*YOUR INSTRUCTIONS:*
Show all lines containing "alice" from the data below.

*MATERIALS PROVIDED:*
☆ ☆ ☆ ☆

(** ** The list of principals to resolve first *)
Section Preresolve.
Lemma split_app_sep c a b : split c (a +:+ String c b) = split c a ++ split c b.
Proof.
  unfold split. induction a as [|d a IH]; [rewrite sapp_nil_l; cbn; by rewrite ceqb_refl|].
  rewrite sapp_cons. cbn [split_p]. destruct (ceqb c d); [by rewrite IH|]. rewrite IH.
  pose proof (split_nonempty (ceqb c) a). by destruct (split_p (ceqb c) a).
Qed.
Lemma add_preresolved_has pre p : contains_char "," p = false -> p ∈ split "," (add_preresolved pre p).
Proof.
  intros Hp. unfold add_preresolved. destruct (existsb (seqb p) (split "," pre)) eqn:E.
  - apply existsb_exists in E as (x & Hx%list_elem_of_In & ->%seqb_eq). done.
  - destruct (is_empty pre) eqn:Ee.
    + destruct pre; [|done]. rewrite sapp_nil_l, split_no_char by done. by left.
    + replace ((pre +:+ ",") +:+ p) with (pre +:+ String "," p) by (by rewrite sapp_assoc).
      rewrite split_app_sep, (split_no_char _ p Hp), elem_of_app. right. by left.
Qed.
Lemma add_preresolved_keeps pre p x : x <> "" -> x ∈ split "," pre -> x ∈ split "," (add_preresolved pre p).
Proof.
  intros Hne Hx. unfold add_preresolved. destruct (existsb _ _); [done|]. destruct (is_empty pre) eqn:Ee.
  - destruct pre; [|done]. cbn in Hx. by apply list_elem_of_singleton in Hx.
  - replace ((pre +:+ ",") +:+ p) with (pre +:+ String "," p) by (by rewrite sapp_assoc).
    rewrite split_app_sep, elem_of_app. by left.
Qed.
Lemma add_preresolved_done pre p : p ∈ split "," pre -> add_preresolved pre p = pre.
Proof.
  intros H. unfold add_preresolved. assert (existsb (seqb p) (split "," pre) = true) as ->; [|done].
  apply existsb_exists. exists p. split; [by apply list_elem_of_In|apply seqb_refl].
Qed.
Lemma fold_preresolved_has l : Forall (fun p => contains_char "," p = false /\ p <> "") l -> forall pre,
  (forall p, p ∈ l -> p ∈ split "," (foldl add_preresolved pre l))
  /\ (forall x, x <> "" -> x ∈ split "," pre -> x ∈ split "," (foldl add_preresolved pre l)).
Proof.
  induction 1 as [|p l [Hc Hne] _ IH]; intros pre; [split; [by intros ? ?%elem_of_nil|done]|]. cbn [foldl].
  destruct (IH (add_preresolved pre p)) as [H1 H2]. split.
  - intros q [->|Hq]%elem_of_cons; [|by apply H1]. apply H2; [done|]. by apply add_preresolved_has.
  - intros x Hx Hin. apply H2; [done|]. by apply add_preresolved_keeps.
Qed.
Lemma fold_preresolved_done l pre : (forall p, p ∈ l -> p ∈ split "," pre) -> foldl add_preresolved pre l = pre.
Proof.
  induction l as [|p l IH]; [done|]. intros H. cbn [foldl]. rewrite add_preresolved_done by (apply H; by left).
  apply IH. intros q Hq. apply H. by right.
Qed.
(** A refresh lists the principals of the server and of the probe client, and the
    next one changes nothing. *)
Lemma refresh_preresolve_stable to_uppercase s proc krb5_conf cfg pre :
  let ps := map (fun v => check_principal v (gate_realm to_uppercase s krb5_conf cfg)) (preresolve_names s proc cfg) in
  let refresh := refresh_idhelper_preresolve to_uppercase s proc krb5_conf cfg in
  Forall (fun p => contains_char "," p = false /\ p <> "") ps ->
  (forall p, p ∈ ps -> p ∈ split "," (refresh pre)) /\ refresh (refresh pre) = refresh pre.
Proof.
  cbv zeta. intros H. destruct (fold_preresolved_has _ H pre) as [H1 _]. split; [exact H1|].
  unfold refresh_idhelper_preresolve at 1. by apply fold_preresolved_done.
Qed.
Lemma split_piece c s p : p ∈ split c s -> contains_char c p = false.
Proof.
  unfold split, contains_char. revert p. induction s as [|d s IH]; intros p; cbn [split_p].
  - by intros ->%list_elem_of_singleton.
  - destruct (ceqb c d) eqn:E.
    + intros [->|H]%elem_of_cons; [done|by apply IH].
    + destruct (split_p (ceqb c) s) as [|q l] eqn:El; intros [->|H]%elem_of_cons; cbn; rewrite ?E; [done|by apply elem_of_nil in H| |].
      * apply IH. by left.
      * apply IH. by right.
Qed.
(** A comma in the name of the probe client is never found again: each restart of
    the idhelper appends it once more. *)
Theorem comma_preresolved_again pre p :
  contains_char "," p = true -> is_empty pre = false -> add_preresolved pre p = pre +:+ "," +:+ p.
Proof.
  intros Hp He. unfold add_preresolved. rewrite He. destruct (existsb _ _) eqn:E; [|by rewrite sapp_assoc].
  apply existsb_exists in E as (x & Hx%list_elem_of_In & Hq%seqb_eq). subst x. apply split_piece in Hx. congruence.
Qed.
End Preresolve.

(** ** A start *)
Definition demo_sys : Sys := {|
  sy_vars := {[ "NFS_KLLDAP_KERBEROS_REALM" := "EX.COM" ]};
  sy_is_file := fun p => seqb p "/var/lib/nfs-klldap/nss_passwd";
  sy_exists := fun p => seqb p "/var/run/nfs-klldap/idhelper.sock";
  sy_read := fun p => if seqb p "/var/lib/nfs-klldap/nss_passwd"
    then Some (unlines ["host/aurora@EX.COM:x:0:0::/:/bin/false"; "alice@EX.COM:x:1001:1001::/:/bin/false"]) else None;
  sy_run := fun _ _ => NotExecuted "";
  sy_socket := fun _ request => Some (if contains_str "alice" request then "OK 1001|1002" else "OK 0");
  sy_environ := fun _ => None; sy_arch := "x86_64" |}.
Definition id_upper (x : string) : string := x.
Definition warm_oracle : Oracle :=
  {| o_spawn := fun _ => true; o_term := fun _ => true; o_kill := fun _ => true; o_launch := Stays; o_pid_file := None; o_hup_kills := false;
     o_warm := warm_identity_principals_before_ganesha id_upper demo_sys (Ok "aurora") None false false None [demo_sys];
     o_generated := fun d => d; o_generate_ok := true; o_hooks_ok := true |}.
Lemma ganesha_starts_warm_witness :
  gate_principals id_upper demo_sys (Ok "aurora") None None = ["alice@EX.COM"; "host/aurora@EX.COM"]
  /\ Forall (mapped demo_sys demo_sys) (gate_principals id_upper demo_sys (Ok "aurora") None None).
Proof.
  split; [vm_compute; reflexivity|].
  destruct (ganesha_starts_warm id_upper demo_sys (Ok "aurora") None false false None warm_oracle
    {| sup := init_sup false; wld := demo_world |} [demo_sys] eq_refl ltac:(vm_compute; discriminate)) as [H|[H|[(v & Hv & H) _]]];
    [vm_compute in H; discriminate H..|].
  apply list_elem_of_singleton in Hv as ->. exact H.
Defined.
(** ** The other files *)
Definition krb5_conf (cfg : NfsKlldapConfig) : string :=
  let realm := effective_realm cfg in
  let kdc_host := extract_host_from_uri (ldap_uri cfg) in
  unlines
    ["[libdefaults]"; "    default_realm = " +:+ realm; "    dns_lookup_realm = false"; "    dns_lookup_kdc = false"; "    rdns = false";
     "    ticket_lifetime = 24h"; "    renew_lifetime = 7d"; "    forwardable = true"; "";
     "[realms]"; "    " +:+ realm +:+ " = {"; "        kdc = " +:+ kdc_host; "        admin_server = " +:+ kdc_host; "    }"; "";
     "[domain_realm]"; "    ." +:+ to_lowercase realm +:+ " = " +:+ realm; "    " +:+ to_lowercase realm +:+ " = " +:+ realm].
Definition nfs_conf : string :=
  unlines [GENERATED; "[general]"; "pipefs-directory=/run/rpc_pipefs"; ""; "[gssd]"; "use-machine-creds=0"].
Definition IDMAPD_TRANSLATION_METHOD : string := "nsswitch".
Definition IDMAPD_GSS_METHODS : string := "nsswitch".
Definition IDMAPD_NOBODY_USER : string := "nobody".
Definition IDMAPD_NOBODY_GROUP : string := "nogroup".
Definition idmap_conf (cfg : NfsKlldapConfig) : string :=
  let realm := nfsv4_domain cfg in
  unlines
    [GENERATED; "# Routes user@REALM via nsswitch + getpwnam (nss_wrapper/sssd) for krb5*."; "";
     "[General]"; "Verbosity = 0"; "Domain = " +:+ realm; "Local-Realms = " +:+ realm; "";
     "[Mapping]"; "Nobody-User = " +:+ IDMAPD_NOBODY_USER; "Nobody-Group = " +:+ IDMAPD_NOBODY_GROUP; "";
     "[Translation]"; "Method = " +:+ IDMAPD_TRANSLATION_METHOD; "GSS-Methods = " +:+ IDMAPD_GSS_METHODS;
     "# krb5/krb5p/krb5i: nsswitch + UseGetpwnam=true (getpwuid_r + getgrouplist LogInfo); see ganesha-ctl id-resolve"].
Definition ganesha_debug_enabled (env : Env) : bool :=
  match env "GANESHA_DEBUG" with
  | Some v => existsb (seqb (to_ascii_lowercase (trim v))) ["true"; "1"; "yes"; "on"]
  | None => false
  end.
Definition log_block (debug : bool) : string :=
  unlines
    (if debug then
       ["LOG {"; "    Default_Log_Level = DEBUG;"; "    Components {"; "        CLIENTID = FULL_DEBUG;"; "        SESSIONS = FULL_DEBUG;";
        "        IDMAPPER = FULL_DEBUG;"; "        NFS_V4_ACL = DEBUG;"; "        NFS4 = DEBUG;"; "        DISPATCH = DEBUG;";
        "        XPRT = DEBUG;"; "    }"; "}"; ""]
     else
       ["LOG {"; "    Default_Log_Level = INFO;"; "    Components {"; "        CLIENTID = EVENT;"; "        SESSIONS = EVENT;";
        "        IDMAPPER = EVENT;"; "        XPRT = EVENT;"; "    }"; "}"; ""]).
Definition GANESHA_PWNAM_IMPL : string := "nsswitch".
Definition GANESHA_NEGATIVE_CACHE_VALIDITY_SECS : Z := 60.
Definition GANESHA_MAX_UID_TO_GROUP_REQS : Z := 64.
Definition GANESHA_READDIR_RES_SIZE : Z := 32768.
Definition GANESHA_MALLOC_TRIM_MIN_MB : Z := 1024.
Definition GANESHA_RECOVERY_ROOT : string := "/var/lib/nfs/ganesha".
Section Ganesha.
Context (env : Env) (cfg : NfsKlldapConfig).
Local Abbreviation g := (ganesha cfg).
Definition keytab_path : string := default "/etc/krb5.keytab" (env_nonblank env "NFS_KLLDAP_KEYTAB_PATH").
Definition core_lines : list string :=
  ["NFS_CORE_PARAM {"; "    Protocols = " +:+ core_proto cfg +:+ ";"; "    Enable_UDP = false;"; "    Bind_addr = 0.0.0.0;";
   "    NFS_Port = 2049;"; "    Enable_RQUOTA = false;"; "    Enable_NLM = false;"]
  ++ (if navahi_discovery cfg then
        ["    # Navahi: v3 MOUNT namespace = Pseudo; fixed MNT port for firewalls."; "    Mount_Path_Pseudo = true;"; "    MNT_Port = 20048;"]
      else [])
  ++ ["    Allow_Set_Io_Flusher_Fail = true;";
      if default true (ga_enable_rpc_cred_fallback g)
      then "    enable_rpc_cred_fallback = true;  # RPC token gids when uid2grp fails; may mask incomplete nss_wrapper membership."
      else "    enable_rpc_cred_fallback = false;  # fail closed on uid2grp miss (idhelper authoritative).";
      "    # Bound concurrent uid->groups resolutions hitting SSSD/LLDAP (0 = unlimited).";
      "    Max_Uid_To_Group_Reqs = " +:+ dec (default GANESHA_MAX_UID_TO_GROUP_REQS (ga_max_uid_to_group_reqs g)) +:+ ";";
      "    Readdir_Res_Size = " +:+ dec (default GANESHA_READDIR_RES_SIZE (ga_readdir_res_size g)) +:+ ";"]
  ++ match ga_readdir_max_count g with Some v => ["    Readdir_Max_Count = " +:+ dec v +:+ ";"] | None => [] end
  ++ ["    # Extra getattr-per-READ is an ESXi EOF workaround; fleet is Fedora immutable.";
      "    Getattrs_In_Complete_Read = " +:+ onoff (default false (ga_getattrs_in_complete_read g)) +:+ ";";
      "    # Return freed heap to the OS on long-running operation (threshold in MB).";
      "    Enable_malloc_trim = " +:+ onoff (default true (ga_malloc_trim g)) +:+ ";";
      "    Malloc_trim_MinThreshold = " +:+ dec (default GANESHA_MALLOC_TRIM_MIN_MB (ga_malloc_trim_min_threshold_mb g)) +:+ ";"; "}"; ""].
Definition directory_lines : list string :=
  ["DIRECTORY_SERVICES {"; "    DomainName = " +:+ nfsv4_domain cfg +:+ ";"; "    Pwnam_Implementation = " +:+ GANESHA_PWNAM_IMPL +:+ ";";
   "    Pwutils_Use_Fully_Qualified_Names = true;  # principal2uid uses user@ form; getgrouplist uses passwd login from getpwuid_r.";
   "    # Principal service-name parts granted root. Deliberately excludes `host`";
   "    # so enrolled client machine keytabs cannot act as root on exports.";
   "    Root_Kerberos_Principal = " +:+ root_krb cfg +:+ ";";
   "    # Seconds identity lookups AND getgroups() results under Manage_Gids stay";
   "    # trusted — the single group-trust window on 9.13 (the old core-param";
   "    # spelling warns and is no longer emitted). Group-change propagation =";
   "    # SSSD entry_cache_timeout + this value.";
   "    Idmapped_User_Time_Validity = " +:+ dec (idmap_validity cfg) +:+ ";";
   "    Idmapped_Group_Time_Validity = " +:+ dec (idmap_validity cfg) +:+ ";";
   "    # Failed-lookup memory: new LDAP users/groups become visible within this window.";
   "    Negative_Cache_Time_Validity = "
     +:+ dec (default GANESHA_NEGATIVE_CACHE_VALIDITY_SECS (ga_negative_cache_validity_secs g)) +:+ ";"; "}"; ""].
Definition protocol_lines : list string :=
  ["NFS_KRB5 {"; "    PrincipalName = " +:+ dq +:+ "nfs" +:+ dq +:+ ";"; "    KeytabPath = " +:+ dq +:+ keytab_path +:+ dq +:+ ";";
   "    Active_krb5 = TRUE;"; "}"; "";
   "NFSV4 {"; "    Only_Numeric_Owners = true;"; "    Allow_Numeric_Owners = true;"; "    UseGetpwnam = true;"; "    RecoveryBackend = fs;";
   "    # Must be volume-backed (nfs-klldap-host.yaml) so clients reclaim locks/opens";
   "    # through grace after a container recreate, not just a process restart.";
   "    RecoveryRoot = " +:+ GANESHA_RECOVERY_ROOT +:+ ";"; "    Lease_Lifetime = 60;";
   "    # Grace must be >= lease or a restarting server can refuse reclaims";
   "    # (9.13 warns on 45/60); 90/60 is the upstream pairing."; "    Grace_Period = 90;"; "}"; "";
   "EXPORT_DEFAULTS {"; "    SecType = " +:+ ga_default_security g +:+ ";"; "    Protocols = " +:+ GANESHA_PROTOCOLS +:+ ";";
   "    # Attribute/ACL cache window; 0 = always fresh (getattr per op).";
   "    Attr_Expiration_Time = " +:+ dec (default 60 (ga_attr_expiration_secs g)) +:+ ";"; "}"].
Definition ganesha_main (exports_dir : string) : string :=
  unlines (core_lines ++ directory_lines ++ protocol_lines)
  +:+ log_block (ganesha_debug_enabled env)
  +:+ String.concat "" (include_lines unicode_alnum exports_dir 0 (shares cfg)).
End Ganesha.
(* ===== verification/IdhelperCli.v ===== *)
(** * The command line of the idhelper

    Models [bin/idhelper/main.rs]: the sub-commands, the choice between the
    stores of the environment, the socket of the daemon and a resolution in the
    process itself, and what is printed with which exit code.  The daemon at the
    other end of the socket is [handle_client] of [Idhelper.v]; the readers of
    the replies are shared with [Readiness.v].  Debug lines are not modelled. *)

From S2P Require Import Prelude RustStr State Identity Resolver Generate IdCache Nss Config Host NssContract Readiness IdentityChecks NssRows Idhelper IdhelperProps.
Local Open Scope Z_scope.

(** What a run printed, line by line, and its exit code. *)
Record CliReport := { stdout : list string; stderr : list string; code : Z }.
Definition ok_line (l : string) : CliReport := {| stdout := [l]; stderr := []; code := 0 |}.
Definition err_line (c : Z) (l : string) : CliReport := {| stdout := []; stderr := [l]; code := c |}.
Definition unresolved_error (p : string) : CliReport := err_line 1 ("ERR unresolved principal: " +:+ p).
Definition production : NssMaterializePaths := {|
  nss_passwd := "/var/lib/nfs-klldap/nss_passwd"; nss_group := "/var/lib/nfs-klldap/nss_group";
  extrausers_passwd := "/var/lib/extrausers/passwd"; extrausers_group := "/var/lib/extrausers/group" |}.
Definition materialize_paths_owned (s : Sys) : NssMaterializePaths := {|
  nss_passwd := env_path s "NSS_PASSWD" (nss_passwd production);
  nss_group := env_path s "NSS_GROUP" (nss_group production);
  extrausers_passwd := env_path s "NSS_EXTRAUSERS_PASSWD" (extrausers_passwd production);
  extrausers_group := env_path s "NSS_EXTRAUSERS_GROUP" (extrausers_group production) |}.
(** [set_file_name] on a path that ends in a file name. *)
Definition sibling (path name : string) : string :=
  match rsplit_once "/" path with Some (dir, _) => dir +:+ "/" +:+ name | None => name end.
Definition effective_cache_path (s : Sys) : string :=
  match env_of s "IDHELPER_CACHE_PATH" with
  | Some p => p
  | None => match env_of s "NSS_PASSWD" with Some np => sibling np "idmap.cache" | None => CACHE_PATH end
  end.
Definition grps_use_local_materialize (s : Sys) : bool := is_some (env_of s "NSS_PASSWD").

(** ** Replies of the daemon *)
Definition cli_kind (s : string) : PrincipalKind :=
  if seqb s "machine" then Machine else if seqb s "user" then User else Unknown.
Definition read_resolve_reply (resp : string) : option Resolved :=
  rest ← strip_prefix "OK " resp;
  match split "|" rest with
  | [p; us; gs; k; src] =>
      uid ← parse_uint u32_max us; gid ← parse_uint u32_max gs;
      Some (row p (principal_local_part p) uid gid (cli_kind k) src)
  | _ => None
  end.
Definition try_resolve_via_socket (s : Sys) (principal : string) : option Resolved :=
  idhelper_socket_request s (idhelper_socket_path s) ("RESOLVE " +:+ principal +:+ nl_) ≫= read_resolve_reply.
Definition try_grps_via_socket (s : Sys) (principal : string) : option (list Z) :=
  probe_socket_grps s principal (idhelper_socket_path s).
Definition try_grouplist_via_socket (s : Sys) (principal : string) : option (list Z) :=
  probe_socket_grouplist s principal (idhelper_socket_path s).
Definition socket_reply_ok (s : Sys) (request : string) : bool :=
  match idhelper_socket_request s (idhelper_socket_path s) (request +:+ nl_) with
  | Some ln => starts_with "OK " ln | None => false end.
(** The realm a principal is classified in: its own, when it has one. *)
Definition effective_realm_for (principal runtime_realm : string) : string :=
  match rsplit_once "@" principal with
  | Some (_, r) => if is_empty (trim r) then runtime_realm else trim r
  | None => runtime_realm
  end.

(** ** What is printed *)
Definition resolve_json (r : Resolved) : string :=
  "{" +:+ dq +:+ "principal" +:+ dq +:+ ":" +:+ dq +:+ r_principal r +:+ dq +:+ ","
  +:+ dq +:+ "name" +:+ dq +:+ ":" +:+ dq +:+ r_name r +:+ dq +:+ ","
  +:+ dq +:+ "uid" +:+ dq +:+ ":" +:+ dec (r_uid r) +:+ "," +:+ dq +:+ "gid" +:+ dq +:+ ":" +:+ dec (r_gid r) +:+ ","
  +:+ dq +:+ "kind" +:+ dq +:+ ":" +:+ dq +:+ kind_str (r_kind r) +:+ dq +:+ ","
  +:+ dq +:+ "source" +:+ dq +:+ ":" +:+ dq +:+ r_source r +:+ dq +:+ "}".
Definition resolve_text (r : Resolved) : string :=
  r_principal r +:+ " -> name=" +:+ r_name r +:+ " uid=" +:+ dec (r_uid r) +:+ " gid=" +:+ dec (r_gid r)
  +:+ " kind=" +:+ kind_str (r_kind r) +:+ " source=" +:+ r_source r.
Definition gids_json (p : string) (gs : list Z) : string :=
  "{" +:+ dq +:+ "principal" +:+ dq +:+ ":" +:+ dq +:+ p +:+ dq +:+ "," +:+ dq +:+ "gids" +:+ dq +:+ ":["
  +:+ join "," (map dec gs) +:+ "]}".
Definition gids_text (gs : list Z) : string := "OK " +:+ join "|" (map dec gs).
Definition no_gids (p : string) (gs : list Z) : bool := bool_decide (gs = []) && contains_char "@" p.
Definition resolve_outcome (json : bool) (p : string) (r : Resolved) : CliReport :=
  if is_unresolved_fail_closed r then unresolved_error p
  else ok_line (if json then resolve_json r else resolve_text r).
Definition grps_outcome (json : bool) (p : string) (gs : list Z) : CliReport :=
  if json then ok_line (gids_json p gs)
  else if no_gids p gs then unresolved_error p else ok_line (gids_text gs).
Definition grouplist_outcome (json : bool) (p : string) (gs : list Z) : CliReport :=
  if no_gids p gs then unresolved_error p
  else ok_line (if json then gids_json p gs else gids_text gs).
Definition usage (what : string) : CliReport := err_line 2 ("Usage: nfs-klldap-idhelper " +:+ what).
Definition classify_outcome (p realm : string) (server_variants : list string) : CliReport :=
  if is_empty p then usage "classify <principal>"
  else let '(is_m, reason) := classify_principal p realm server_variants in
       ok_line (p +:+ " -> kind=" +:+ (if is_m : bool then "machine" else "user") +:+ " reason=" +:+ dq +:+ reason +:+ dq).
Definition wants_json (args : list string) : bool := existsb (fun a => seqb a "--json" || seqb a "-j") args.
Definition arg1 (dflt : string) (args : list string) : string := default dflt (args !! 1%nat).

(** ** The sub-commands *)
Section Cli.
Context `{!HashIter string, !HashIter Z}.
Context (server : nat -> Query -> Attempt) (op_timeout_secs : Z).
Context (commands : nat -> list string -> option string).
Context (config : nat -> option HelperConfig) (env_force : option string).
Context (ws : nat -> string -> WriteWorld) (read_fails : nat -> string -> bool).
Context (s : Sys) (realm : string) (server_variants : list string).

☆ ☆ ☆ ☆

*TASK SOLUTION:*
    then Some (unlines ["host/aurora@EX.COM:x:0:0::/:/bin/false"; "alice@EX.COM:x:1001:1001::/:/bin/false"]) else None;
  sy_socket := fun _ request => Some (if contains_str "alice" request then "OK 1001|1002" else "OK 0");
  gate_principals id_upper demo_sys (Ok "aurora") None None = ["alice@EX.COM"; "host/aurora@EX.COM"]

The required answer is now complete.